[Ultravox] Fix Gemma instantiation, support quantization via --hf-overrides (#24131)

Signed-off-by: Peter Salas <peter@fixie.ai>
2025-09-10 22:25:34 -07:00
parent 6c8deacd72
commit f17a6aa4ec
3 changed files with 53 additions and 40 deletions
--- a/vllm/config/init.py
+++ b/vllm/config/init.py
@@ -1091,11 +1091,11 @@ class ModelConfig:

        assert_never(runner_type)

-    def _parse_quant_hf_config(self):
-        quant_cfg = getattr(self.hf_config, "quantization_config", None)
+    def _parse_quant_hf_config(self, hf_config: PretrainedConfig):
+        quant_cfg = getattr(hf_config, "quantization_config", None)
        if quant_cfg is None:
            # compressed-tensors uses a "compression_config" key
-            quant_cfg = getattr(self.hf_config, "compression_config", None)
+            quant_cfg = getattr(hf_config, "compression_config", None)

        else:
            # Set quant_method for ModelOpt models.
@@ -1136,7 +1136,11 @@ class ModelConfig:
                                     self.quantization)

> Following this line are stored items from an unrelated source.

(* ===== verification/DmtDeploySpec.v ===== *)
(** * Safety of the deployment of DMTs

    What the state machine of [DmtDeploy] keeps: whatever events arrive in
    whatever order, the committed table is stored, a deployment that fails goes
    back to the table that was committed before it, and error handling itself
    does not fail. *)

From S2P Require Import Prelude PlacementTable Serialize Dmt DmtManager ConfigDb ClusterMap OmExtUtil Double VolPlacementAlgo VolPlacementFrame.
From S2P Require Import VolPlacementUpdate VolumePlacement VolumePlacementTables DmtDeploy.
Open Scope Z_scope.

Import DmtDplyFSM.

(** ** The engine *)
Section Engine.
Context `{R : RedisServer} `{P : TProtocol}.
Implicit Types (v : VolumePlacement.t) (m : DMTManager.t).

Abbreviation mgr v := (VolumePlacement.dmtMgr v).
Abbreviation committed m := (DMTManager.committed_version m).
Abbreviation target m := (DMTManager.target_version m).
Abbreviation prev v := (VolumePlacement.prevDmtVersion v).
Abbreviation start v := (VolumePlacement.startDmtVersion v).

Lemma evict_versions m m' : DMTManager.evict m = Ret m' → committed m' = committed m ∧ target m' = target m.
Proof.
  unfold DMTManager.evict. case_decide; [|by intros [= <-]]. destruct (map_keys _); [done|]. intros E. by res_inv.
Qed.

(** Adding a target: it is a duplicate, or it is the target. *)
Lemma add_target d m m' e : DMTManager.inv m → DMT.version d ≠ DMT_VER_INVALID → DMTManager.add d DMT_TARGET None m = Ret (m', e) →
  (m' = m ∧ e = ERR_DUPLICATE) ∨
  (DMTManager.inv m' ∧ committed m' = committed m ∧ target m' = DMT.version d ∧ DMT.version d ≠ committed m ∧ e = ERR_OK).
Proof.
  intros Hinv Hv E. destruct (DMTManager.dmt_map m !! DMT.version d) as [p|] eqn:Hnew.
  { unfold DMTManager.add, DMT.getVersion in E. rewrite Hnew in E. injection E as <- <-. by left. }
  right. destruct (DMTManager.add_inv d DMT_TARGET None m m' e Hv Hinv E) as [Hinv' _]. unfold DMTManager.add, DMT.getVersion in E. rewrite Hnew in E.
  apply bind_verify in E as [Hc E]. apply bind_verify in E as [Ht E]. rewrite bind_Ret in E. cbv zeta iota in E.
  rewrite notify_none in E by (intros Hi; rewrite lookup_insert_ne by done; by apply Hinv).
  apply bind_Ret_inv in E as (m1 & Hev & [= <- <-]). by apply evict_versions in Hev as [H1 H2].
Qed.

        # Parse quantization method from the HF model config, if available.
-        quant_cfg = self._parse_quant_hf_config()
+        quant_cfg = self._parse_quant_hf_config(self.hf_config)
+        if quant_cfg is None and (text_config := getattr(
+                self.hf_config, "text_config", None)):
+            # Check the text config as well for multi-modal models.
+            quant_cfg = self._parse_quant_hf_config(text_config)

        if quant_cfg is not None:
            # Use the community standard 'quant_method'